Hi Cold Prince

Jalvanica
Chapter #9

07. Menjalankan Misi Taruhan, Belajar!

Sudah dua kali aku menekan bel rumah Lucas, tapi tak kunjung ada tanda-tanda seseorang di dalamnya. Walaupun seperti itu, herannya mobil yang sering di bawa Lucas ke sekolah kok ada di depan garasi? Itu berarti dia memang sudah pulang. Aku menghela napas, coba kutekan sekali lagi barangkali Lucas muncul.

Hening ....

Tidak ada siapa pun yang muncul membukakan pintu.

Aku menggigit bibir bawahku, apa aku masuk aja kali ya? Tapi nanti dikira nggak sopan bagaimana? Atau dikira pencuri?

Aku menggeleng-gelengkan kepala. Mana ada dianggap pencuri, konyol! Sudah jelas kan kedatanganku ke sini untuk belajar dengannya. Aku menelan ludah susah, perlahan tanganku mendorong pintu.

Ceklek.

Tidak terkunci, aku menghela napas lalu berjalan masuk.

Pandanganku mulai berkeliaran, mengamati setiap pintu ruangan. Barangkali Lucas muncul dari salah satu ruangan. Tapi nihil tidak ada yang muncul hingga kini kakiku sudah menginjak ruang tengah.

Wow lebar sekali ruangan ini. Terdapat sofa putih di ujung ruangan yang ditata membentuk simetris. Di tengahnya terdapat meja kaca yang dihiasi bunga lavender, sedangkan di depan sana tergantung televisi LID 42 Inch kurang lebihnya. Sementara di ujung kiri terdapat tangga. Banyaknya jendela kaca membuat ruangan menjadi terang.

Aku terpelonjak kaget saat wanita paruh baya yang kuyakini asisten rumah tangga di sini menepuk lenganku. "Non temennya Den Lucas?"

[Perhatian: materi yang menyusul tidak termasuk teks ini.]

(* ===== verification/JsonPool.v ===== *)
(** The reuse of JSON encoders through their pool, zapcore/json_encoder.go and the context of
    zapcore/console_encoder.go.

    JsonEncoder.v takes a new encoder for every entry.  The code takes one from [_jsonPool],
    with whatever [putJSONEncoder] left in it, keeps a reflected encoder that is bound to the
    scratch buffer, and puts the encoder back.  Here the encoder has these parts, and the
    theorem is that the reuse does not show. *)

From Stdlib Require Import ZArith Lia.
From S2P Require Import Prelude Strconv GoStd Level JsonString Encode Field Entry EncoderConfig JsonEncoder.
From stdpp Require Import base list.

Local Open Scope Z_scope.
Local Open Scope zap_scope.

Module JsonPool.
Import Encode EncoderConfig JsonEncoder.

(** An encoder in the pool: the members that may be nil are options. *)
Record object := mkObject {
  oConfig : option EncoderConfig;
  oBuf : option bytes;
  oSpaced : bool;
  oNamespaces : Z;
  oReflectBuf : option bytes;
  oReflectEnc : option ReflectedEncoder
}.

(** [&jsonEncoder{}]. *)
Definition newObject : object := mkObject None None false 0 None None.

(** An encoder in use. *)
Record pooled := mkPooled { base : jsonEncoder; reflectEnc : option ReflectedEncoder }.
(** A method that changes an object as its counterpart changes the value. *)
Lemma method_agree choice h ent f g vs s :
  agree vs s -> (forall ce, f (store ce) = store (g ce)) -> (forall ce, dirty (g ce) = dirty ce) ->
  agree (partial_alter (fun ce => Some (g (orNew ce ent))) h vs)
    (assign s h (let '(ce, p) := orGet choice (vars s !! h) ent (pool s) in (ce, update ce f p))).
Proof.
  intros Ha Hf Hd. pose proof (orGet_agree choice h ent vs s Ha) as H. destruct (orGet _ _ _ _) as [l p] eqn:E.
  unfold assign in *. cbn [fst snd] in *.
  pose proof (agree_lookup _ _ h _ l H (lookup_insert_eq _ _ _) (lookup_insert_eq _ _ _)) as (_ & Hdirty & _).
  pose proof (update_agree _ _ h _ l f (g (orNew (vs !! h) ent)) H (lookup_insert_eq _ _ _) (lookup_insert_eq _ _ _)
    (Hf _) ltac:(by rewrite Hd)) as H2. rewrite insert_insert_eq in H2. cbn [vars pool] in H2.
  by rewrite (partial_alter_value _ h vs (g (orNew (vs !! h) ent)) eq_refl).
Qed.

Lemma runBefore_some hooks ent fields : runBefore (map Some hooks) ent fields = Ret (Core.runBefore hooks ent fields).
Proof.
  unfold runBefore, Core.runBefore. generalize (ent, fields) as r. induction hooks as [|hook hooks IH]; intros [e fs]; [done|].
  cbn [map foldl obind]. apply IH.
Qed.

Lemma writeCores_some cores ent fields st :
  writeCores (map Some cores) ent fields st = appendErrors (fun c => Core.Write reflected 1 c ent fields) cores st.
Proof.
  unfold writeCores, appendErrors. generalize (None : error) as err. revert st.
  induction cores as [|c cores IH]; intros st err; [done|]. cbn [map forEach]. unfold mbind, M_bind.
  destruct (Core.Write reflected 1 c ent fields st) as [[e st']| |]; [|done..]. cbn. apply IH.
Qed.

Lemma view_store ce : view (store ce) = ce.
Proof.
  assert (forall A (xs : list A), omap id (map Some xs) = xs) as H.
  { intros A xs. induction xs as [|x xs IH]; [done|]. cbn. by f_equal. }
  destruct ce. unfold view, store. cbn. by rewrite !H.
Qed.

Lemma markDirty_store ce : markDirty (store ce) = store (setDirty ce).
Proof. done. Qed.

(** [Write] of an object does what [Write] of its value does. *)
Lemma Write_store l ce fields p st :
  heap p !! l = Some (store ce) -> dirty ce = false ->
  Write (Some l) fields p st =
  let! ((e, _), st') := checked_Write reflected sprintEntry (Some ce) fields st in
  let p := update l markDirty p in
  Ret ((e, match e with Returns => putCheckedEntry (Some l) p | _ => p end), st').
Proof.
  intros Ho Hd. unfold Write, checked_Write. rewrite Ho, Hd. rewrite markDirty_store, !view_store.
  cbn [store oDirty oBefore oEntry oCores oErrorOutput oAfter setDirty before entry cores ErrorOutput after]. rewrite Hd.
  unfold lift, mbind, M_bind. rewrite runBefore_some. cbn [obind]. destruct (Core.runBefore _ _ _) as [ent fs].
  rewrite writeCores_some. destruct (appendErrors _ _ st) as [[err st1]| |]; cbn [obind]; [|done..].
  change (writeErrorText ce) with (writeErrorText (setDirty ce)). unfold setDirty.
  match goal with |- context [obind (?m st1) _] => destruct (m st1) as [[[] st2]| |]; cbn [obind]; [|done..] end.
  match goal with |- context [obind (?m st2) _] => destruct (m st2) as [[e st3]| |]; cbn [obind]; done end.
Qed.

(** After [Write] the variable is gone, and its object dirty, in the pool or not. *)
Lemma release_agree vs s h ce l (e : ending) :
  agree vs s -> vs !! h = Some ce -> vars s !! h = Some l ->
  agree (delete h vs) (mkClients (delete h (vars s))
    (match e with Returns => putCheckedEntry (Some l) (update l markDirty (pool s)) | _ => update l markDirty (pool s) end)).
Proof.
  intros Ha Hv Hl. pose proof (agree_lookup _ _ _ _ _ Ha Hv Hl) as (Ho & _ & Hni). destruct Ha as [Hvars Hown Hfree Hnd].
  assert (forall p', heap p' = heap (update l markDirty (pool s)) -> (forall l', l' ∈ free p' -> l' = l \/ l' ∈ free (pool s)) ->
    NoDup (free p') -> agree (delete h vs) (mkClients (delete h (vars s)) p')) as H.
  { intros p' Hp Hsub Hnd'. constructor; cbn [vars pool]; try done.
    - intros h'. destruct (decide (h' = h)) as [->|Hh]; [rewrite !lookup_delete_eq; constructor|].
      rewrite !lookup_delete_ne by done. pose proof (Hvars h') as H.
      inversion H as [ce0 l0 (Ho' & Hd' & Hni') E1 E2|]; constructor.
      assert (l0 <> l) as Hne by (intros ->; by destruct Hh; eapply Hown).
      rewrite Hp, update_other by done. split_and!; try done. by intros [?|?]%Hsub.
    - intros h1 h2 l1 [_ E1]%lookup_delete_Some [_ E2]%lookup_delete_Some. by eapply Hown.
    - intros l' Hin. rewrite Hp. destruct (decide (l' = l)) as [->|Hne].
      + rewrite update_same, Ho. by eexists.
      + rewrite update_other by done. destruct (Hsub _ Hin); [done|]. by apply Hfree. }
  destruct e; apply H; cbn [putCheckedEntry free update heap]; try done; try (by right); try (by apply NoDup_cons).
  intros l' [->|?]%elem_of_cons; auto.
Qed.

Lemma step_agree choice a vs s st :
  agree vs s ->
  match valueStep a vs st with
  | Ret ((e, vs'), st') => exists s', pointerStep choice a s st = Ret ((e, s'), st') /\ agree vs' s'
  | Panic v => pointerStep choice a s st = Panic v
  | Diverge => pointerStep choice a s st = Diverge
  end.
Proof.
  intros Ha. destruct a as [h ent core|h ent hook|h ent hook|h out f|h fields]; cbn [valueStep pointerStep].
  - eexists. split; [reflexivity|]. by apply (method_agree choice h ent (appendCore core)
      (fun ce => mkChecked (entry ce) (ErrorOutput ce) (dirty ce) (after ce) (cores ce ++ [core]) (before ce)));
      [|intros ce; unfold store, appendCore; cbn; rewrite map_app|].
  - eexists. split; [reflexivity|]. by apply (method_agree choice h ent (appendBefore hook)
      (fun ce => mkChecked (entry ce) (ErrorOutput ce) (dirty ce) (after ce) (cores ce) (before ce ++ [hook])));
      [|intros ce; unfold store, appendBefore; cbn; rewrite map_app|].
  - eexists. split; [reflexivity|]. by apply (method_agree choice h ent (setAfter hook)
      (fun ce => mkChecked (entry ce) (ErrorOutput ce) (dirty ce) (Some hook) (cores ce) (before ce))).
  - eexists. split; [reflexivity|]. destruct (vars s !! h) as [l|] eqn:El.
    + destruct (agree_value _ _ _ _ Ha El) as [ce Hce]. destruct (agree_lookup _ _ _ _ _ Ha Hce El) as (_ & Hd & _).
      unfold alter, map_alter. erewrite partial_alter_value by (rewrite Hce; reflexivity). by eapply update_agree.
    + rewrite alter_id; [done|]. intros x Hx. by rewrite (agree_nil _ _ _ Ha El) in Hx.
  - destruct (vars s !! h) as [l|] eqn:El.
    + destruct (agree_value _ _ _ _ Ha El) as [ce Hce]. destruct (agree_lookup _ _ _ _ _ Ha Hce El) as (Ho & Hd & _).
      rewrite Hce. unfold mbind, M_bind. rewrite (Write_store l ce) by done.
      destruct (checked_Write _ _ _ _ _) as [[[e ce'] st']| |]; cbn [obind]; [|done..].
      eexists. split; [reflexivity|]. by eapply release_agree.
    + pose proof (agree_nil _ _ _ Ha El) as Hv. rewrite Hv. eexists. split; [reflexivity|].
      rewrite !delete_id by done. by destruct s.
Qed.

Aku mengangguk canggung. "I ... iya."

"Kenalin saya Bi Inah, asisten rumah tangga di sini. Maaf, ya, Non nggak tahu ada Non. Tadi belnya nggak kedengaran soalnya lagi nyuci baju di mesin cuci."

Aku mengangguk memaklumi. Terlebih ruangan ini sangat lebar, seharusnya Lucas memasang bel rumah dengan bunyi di atas 140 dB. biar telinganya sekalian jebol. UPS!

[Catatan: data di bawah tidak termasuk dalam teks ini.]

(* ===== verification/Logger.v ===== *)
(** The logger: logger.go and options.go.

    A [Logger] is its members; its methods run in the monad of Core.v.  A logging call
    gets the stack of the goroutine at the call site (innermost frame first) and each
    method of the logger pushes its own frame, so that caller annotation is about the
    frames the program really has. *)

From Stdlib Require Import ZArith Lia.
From S2P Require Import Prelude Strconv GoStd Level AtomicLevel WriteSyncer Encode Field Entry EncoderConfig JsonEncoder ConsoleEncoder Core CoreSpec Stacktrace.
From stdpp Require Import base list.

Local Open Scope Z_scope.
Local Open Scope zap_scope.

Module Logger.
Import Encode Core Stacktrace.

Section logger.
Context {W : Type}.

Record Logger := mkLogger {
  core : Core W;
  development : bool;
  addCaller : bool;
  onPanic : option (CheckWriteHook W);
  onFatal : option (CheckWriteHook W);
  name : bytes;
  errorOutput : option (@WriteSyncer.WriteSyncer W);
  addStack : enabler;
  callerSkip : Z;
  clock : W -> Time * W
}.

(** The assignments to a member. *)
Definition setCore (log : Logger) (c : Core W) : Logger :=
  mkLogger c (development log) (addCaller log) (onPanic log) (onFatal log) (name log)
    (errorOutput log) (addStack log) (callerSkip log) (clock log).
Definition setDevelopment (log : Logger) (d : bool) : Logger :=
  mkLogger (core log) d (addCaller log) (onPanic log) (onFatal log) (name log)
    (errorOutput log) (addStack log) (callerSkip log) (clock log).
Definition setAddCaller (log : Logger) (a : bool) : Logger :=
  mkLogger (core log) (development log) a (onPanic log) (onFatal log) (name log)
    (errorOutput log) (addStack log) (callerSkip log) (clock log).
Definition setOnPanic (log : Logger) (h : option (CheckWriteHook W)) : Logger :=
  mkLogger (core log) (development log) (addCaller log) h (onFatal log) (name log)
    (errorOutput log) (addStack log) (callerSkip log) (clock log).
Definition setOnFatal (log : Logger) (h : option (CheckWriteHook W)) : Logger :=
  mkLogger (core log) (development log) (addCaller log) (onPanic log) h (name log)
    (errorOutput log) (addStack log) (callerSkip log) (clock log).
Definition setName (log : Logger) (n : bytes) : Logger :=
  mkLogger (core log) (development log) (addCaller log) (onPanic log) (onFatal log) n
    (errorOutput log) (addStack log) (callerSkip log) (clock log).
Definition setErrorOutput (log : Logger) (w : option (@WriteSyncer.WriteSyncer W)) : Logger :=
  mkLogger (core log) (development log) (addCaller log) (onPanic log) (onFatal log) (name log)
    w (addStack log) (callerSkip log) (clock log).
Definition setAddStack (log : Logger) (e : enabler) : Logger :=
  mkLogger (core log) (development log) (addCaller log) (onPanic log) (onFatal log) (name log)
    (errorOutput log) e (callerSkip log) (clock log).
Definition setCallerSkip (log : Logger) (k : Z) : Logger :=
  mkLogger (core log) (development log) (addCaller log) (onPanic log) (onFatal log) (name log)
    (errorOutput log) (addStack log) k (clock log).
Definition setClock (log : Logger) (c : W -> Time * W) : Logger :=
  mkLogger (core log) (development log) (addCaller log) (onPanic log) (onFatal log) (name log)
    (errorOutput log) (addStack log) (callerSkip log) c.

(** [clone]: a shallow copy. *)
Definition clone (log : Logger) : Logger := log.

Definition terminalHookOverride (defaultHook : CheckWriteHook W) (override : option (CheckWriteHook W))
    : CheckWriteHook W :=
  match override with
  | None | Some WriteThenNoop => defaultHook
  | Some hook => hook
  end.

Context {std : GoStd} {ME : Multierr}.
Context (reflected : EncoderConfig.ReflectedEncoder) (sprintEntry : Entry.Entry -> bytes).

(** The room of the [Stack] that the pool of internal/stacktrace hands out. *)
Context (storage : nat).

(** [fmt.Fprintf(w, ...)] on an interface value that may be nil. *)
Definition fprint (w : option (@WriteSyncer.WriteSyncer W)) (text : bytes) : M W unit :=
  match w with
  | Some out => _ ← sink_Write out text; mret tt
  | None => panic (str "nil pointer dereference")
  end.

Definition syncOutput (w : option (@WriteSyncer.WriteSyncer W)) : M W unit :=
  match w with
  | Some out => _ ← sink_Sync out; mret tt
  | None => panic (str "nil pointer dereference")
  end.

(** The assignments to a checked entry. *)
Definition withErrorOutput (ce : CheckedEntry W) (w : option (@WriteSyncer.WriteSyncer W)) : CheckedEntry W :=
  mkChecked (entry ce) w (dirty ce) (after ce) (cores ce) (before ce).
Definition withEntry (ce : CheckedEntry W) (ent : Entry.Entry) : CheckedEntry W :=
  mkChecked ent (ErrorOutput ce) (dirty ce) (after ce) (cores ce) (before ce).
Definition withCaller (ent : Entry.Entry) (c : Entry.EntryCaller) : Entry.Entry :=
  Entry.mkEntry (Entry.Level ent) (Entry.Time ent) (Entry.LoggerName ent) (Entry.Message ent) c (Entry.Stack ent).
Definition withStack (ent : Entry.Entry) (s : bytes) : Entry.Entry :=
  Entry.mkEntry (Entry.Level ent) (Entry.Time ent) (Entry.LoggerName ent) (Entry.Message ent) (Entry.Caller ent) s.

Definition callerOf (frame : Frame) : Entry.EntryCaller :=
  Entry.mkCaller (negb (PC frame =? 0)) (PC frame) (File frame) (Line frame) (Function frame).

Definition callerSkipOffset : Z := 2.

(** The terminal behaviour that the level asks for. *)
Definition setTerminal (log : Logger) (ent : Entry.Entry) (ce : option (CheckedEntry W)) : option (CheckedEntry W) :=
  if Entry.Level ent =? Level.PanicLevel then
    After ce ent (terminalHookOverride WriteThenPanic (onPanic log))
  else if Entry.Level ent =? Level.FatalLevel then
    After ce ent (terminalHookOverride WriteThenFatal (onFatal log))
  else if Entry.Level ent =? Level.DPanicLevel then
    if development log then After ce ent (terminalHookOverride WriteThenPanic (onPanic log)) else ce
  else ce.

(** The text of the stack that starts with a frame already taken from it. *)
Definition stackText (frame : Frame) (more : bool) (rest : list Frame) : bytes :=
  let stackfmt := FormatFrame (NewFormatter []) frame in
  b (if more then FormatStack stackfmt rest else stackfmt).

(** The rest of [check], for an entry that will be written. *)
Definition annotate (log : Logger) (ent : Entry.Entry) (ce : CheckedEntry W) (stk : list Frame)
    : M W (CheckedEntry W) :=
  let ce := withErrorOutput ce (errorOutput log) in
  addStack ← enabler_Enabled (addStack log) (Entry.Level (entry ce));
  if negb (addCaller log) && negb addStack then mret ce
  else
    '(_, stack) ← lift (Capture storage (frameOf (str "zap.(*Logger).check") :: stk)
                          (int64 (callerSkip log + callerSkipOffset)) (if (addStack : bool) then Full else First));
    if Count stack =? 0 then
      if addCaller log then
        _ ← fprint (errorOutput log)
              (timeString (In_location (Entry.Time ent) UTC) ++ str " Logger.check error: failed to get caller" ++ [x0a]);
        _ ← syncOutput (errorOutput log);
        mret ce
      else mret ce
    else
      let '(frame, more, rest) := Next stack in
      let ce := if addCaller log then withEntry ce (withCaller (entry ce) (callerOf frame)) else ce in
      mret (if (addStack : bool) then withEntry ce (withStack (entry ce) (stackText frame more rest)) else ce).

(** [check]; the top of [stk] is the method that called it. *)
Definition check (log : Logger) (lvl : Level.Level) (msg : bytes) (stk : list Frame)
    : M W (option (CheckedEntry W)) :=
  skip ← (if lvl <? Level.DPanicLevel then b ← Enabled (core log) lvl; mret (negb b) else mret false);
  if (skip : bool) then mret None
  else
    now ← inWorld (clock log);
    let ent := Entry.mkEntry lvl now (name log) msg Entry.noCaller [] in
    ce ← Core.Check reflected 1 (core log) ent None;
    let willWrite := match ce with Some _ => true | None => false end in
    let ce := setTerminal log ent ce in
    match ce with
    | Some ce' => if willWrite then ce' ← annotate log ent ce' stk; mret (Some ce') else mret ce
    | None => mret ce
    end.

Definition Check (log : Logger) (lvl : Level.Level) (msg : bytes) (stk : list Frame) : M W (option (CheckedEntry W)) :=
  check log lvl msg (frameOf (str "zap.(*Logger).Check") :: stk).

(** [if ce := log.check(lvl, msg); ce != nil { ce.Write(fields...) }]. *)
Definition logAt (log : Logger) (lvl : Level.Level) (msg : bytes) (fields : list Field) (stk : list Frame)
    : M W ending :=
  ce ← check log lvl msg stk;
  match ce with
  | Some _ => '(e, _) ← checked_Write reflected sprintEntry ce fields; mret e
  | None => mret Returns
  end.

Definition Log (log : Logger) (lvl : Level.Level) (msg : bytes) (fields : list Field) (stk : list Frame) : M W ending :=
  logAt log lvl msg fields (frameOf (str "zap.(*Logger).Log") :: stk).
Definition Debug (log : Logger) (msg : bytes) (fields : list Field) (stk : list Frame) : M W ending :=
  logAt log Level.DebugLevel msg fields (frameOf (str "zap.(*Logger).Debug") :: stk).
Definition Info (log : Logger) (msg : bytes) (fields : list Field) (stk : list Frame) : M W ending :=
  logAt log Level.InfoLevel msg fields (frameOf (str "zap.(*Logger).Info") :: stk).
Definition Warn (log : Logger) (msg : bytes) (fields : list Field) (stk : list Frame) : M W ending :=
  logAt log Level.WarnLevel msg fields (frameOf (str "zap.(*Logger).Warn") :: stk).
Definition Error (log : Logger) (msg : bytes) (fields : list Field) (stk : list Frame) : M W ending :=
  logAt log Level.ErrorLevel msg fields (frameOf (str "zap.(*Logger).Error") :: stk).
Definition DPanic (log : Logger) (msg : bytes) (fields : list Field) (stk : list Frame) : M W ending :=
  logAt log Level.DPanicLevel msg fields (frameOf (str "zap.(*Logger).DPanic") :: stk).
Definition Panic (log : Logger) (msg : bytes) (fields : list Field) (stk : list Frame) : M W ending :=
  logAt log Level.PanicLevel msg fields (frameOf (str "zap.(*Logger).Panic") :: stk).
Definition Fatal (log : Logger) (msg : bytes) (fields : list Field) (stk : list Frame) : M W ending :=
  logAt log Level.FatalLevel msg fields (frameOf (str "zap.(*Logger).Fatal") :: stk).

(** * Options *)

Definition Option_ : Type := Logger -> M W Logger.

Definition WrapCore (f : Core W -> M W (Core W)) : Option_ := fun log => c ← f (core log); mret (setCore log c).
Definition Hooks (hooks : list (Entry.Entry -> W -> error * W)) : Option_ := fun log =>
  mret (setCore log (RegisterHooks (core log) hooks)).
Definition Fields (fs : list Field) : Option_ := fun log =>
  c ← Core.With reflected 1 (core log) fs; mret (setCore log c).
Definition ErrorOutput_ (w : option (@WriteSyncer.WriteSyncer W)) : Option_ := fun log => mret (setErrorOutput log w).
Definition Development : Option_ := fun log => mret (setDevelopment log true).
Definition WithCaller (enabled : bool) : Option_ := fun log => mret (setAddCaller log enabled).
Definition AddCaller : Option_ := WithCaller true.
Definition AddCallerSkip (skip : Z) : Option_ := fun log =>
  mret (setCallerSkip log (int64 (callerSkip log + skip))).
Definition AddStacktrace (lvl : enabler) : Option_ := fun log => mret (setAddStack log lvl).
Definition IncreaseLevel (lvl : enabler) : Option_ := fun log =>
  '(c, err) ← NewIncreaseLevelCore (core log) lvl;
  match err, c with
  | Some e, _ =>
      _ ← fprint (errorOutput log) (str "failed to IncreaseLevel: " ++ Error_text e ++ [x0a]); mret log
  | None, Some c => mret (setCore log c)
  | None, None => mret log
  end.
Definition WithPanicHook (hook : option (CheckWriteHook W)) : Option_ := fun log => mret (setOnPanic log hook).
Definition WithFatalHook (hook : option (CheckWriteHook W)) : Option_ := fun log => mret (setOnFatal log hook).
Definition OnFatal (action : CheckWriteHook W) : Option_ := WithFatalHook (Some action).
Definition WithClock (c : W -> Time * W) : Option_ := fun log => mret (setClock log c).

Definition WithOptions (log : Logger) (opts : list Option_) : M W Logger :=
  forEach (fun opt c => opt c) opts (clone log).

(** * Derived loggers *)

Definition Named (log : Logger) (s : bytes) : Logger :=
  if decide (s = []) then log
  else
    let l := clone log in
    if decide (name log = []) then setName l s else setName l (name l ++ str "." ++ s).

Definition With (log : Logger) (fields : list Field) : M W Logger :=
  if decide (length fields = 0%nat) then mret log
  else
    let l := clone log in
    c ← Core.With reflected 1 (core l) fields; mret (setCore l c).

Definition WithLazy (log : Logger) (fields : list Field) : M W Logger :=
  if decide (length fields = 0%nat) then mret log
  else WithOptions log [WrapCore (fun core => NewLazyWith core fields)].

Definition Level_ (log : Logger) : M W Level.Level := LevelOf (core log).
Definition Sync (log : Logger) : M W error := Core.Sync reflected 1 (core log).
Definition Core_ (log : Logger) : Core W := core log.
Definition Name (log : Logger) : bytes := name log.

(** * Constructors *)

(** [os.Stderr], [os.Stdout] and the system clock. *)
Context (stderr stdout : @WriteSyncer.WriteSyncer W) (DefaultClock : W -> Time * W).

Definition NewNop : Logger :=
  mkLogger NewNopCore false false None None [] (Some (WriteSyncer.AddSync WriteSyncer.Discard))
    (enablerLevel (Level.FatalLevel + 1)) 0 DefaultClock.

Definition New (c : option (Core W)) (options : list Option_) : M W Logger :=
  match c with
  | None => mret NewNop
  | Some c =>
      WithOptions (mkLogger c false false None None [] (Some (WriteSyncer.Lock stderr))
                     (enablerLevel (Level.FatalLevel + 1)) 0 DefaultClock) options
  end.

Definition Must (logger : Logger) (err : error) : M W Logger :=
  match err with
  | Some e => panic (Error_text e)
  | None => mret logger
  end.

Definition exampleConfig : EncoderConfig.EncoderConfig :=
  EncoderConfig.mkConfig (str "msg") (str "level") [] (str "logger") [] [] [] false []
    (Some EncoderConfig.LowercaseLevelEncoder) (Some EncoderConfig.ISO8601TimeEncoder)
    (Some EncoderConfig.StringDurationEncoder) None None None [].

Definition NewExample (options : list Option_) : M W Logger :=
  let c := NewCore (jsonEncoder (JsonEncoder.NewJSONEncoder reflected exampleConfig)) stdout
             (enablerLevel Level.DebugLevel) in
  log ← New (Some c) []; WithOptions log options.
End logger.
Arguments Logger W : clear implicits.
Arguments Option_ W : clear implicits.
End Logger.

Aku mengerjap, lupa belum memperkenalkan diri. "Saya Alodie."

Bi Inah manggut-manggut. "Nggak biasanya Den Lucas ngajak temannya ke rumah kecuali Den David sama Den Alvin."

"David?" cicitku. Oh jadi Lucas temannya David.

Bi Inah mengangguk. Seperti tahu apa yang kupikirkan, Bi Inah menjelaskan. "Iya. Kalau Den David itu sepupunya Den Lucas. Kalau Den Alvin teman sekelasnya."

Heh? David sama Lucas sepupuan? Baru tahu, sungguh. Ya, jelas orang aku belum mengenal Lucas kecuali tidak bisa mengelak bahwa aku mengenal kesombongannya, salah siapa nggak pernah senyum.

"Naik tangga aja non Alidi—"

"Alodie Bi." Aku mengoreksi.

Bi Inah menyengir, menampakan giginya yang masih lengkap. Wow. Biasanya kalau umur 50 tahun ke atas kan sudah ompong tapi Bi Inah tidak. "Naik tangga aja Non Alodie .... biasanyaa Den David sama Den Alvin juga langsung ke lantai atas."

Aku mengangguk. Setelah Bi Inah kembali ke dapur, aku mulai melangkah naik ke lantai atas. Kini kakiku sudah menginjak lantai ubin cokelat bermotif. Pandanganku langsung disambut rak-rak buku yang terisi penuh dari atas hingga bawah. Di samping kirinya terdapat lemari kaca berisi beberapa koleksi piala, sementara di sebelah kanannya terdapat meja belajar dengan dua kursi yang dipenuhi beberapa barang elektronik dan CD yang kebanyakan koleksi milik Ludwig van Beethoven dan Joseph Haydn.

Tapi yang sedari tadi mencuri perhatianku adalah ... di tengah ruangan yang luas terdapat piano klasik.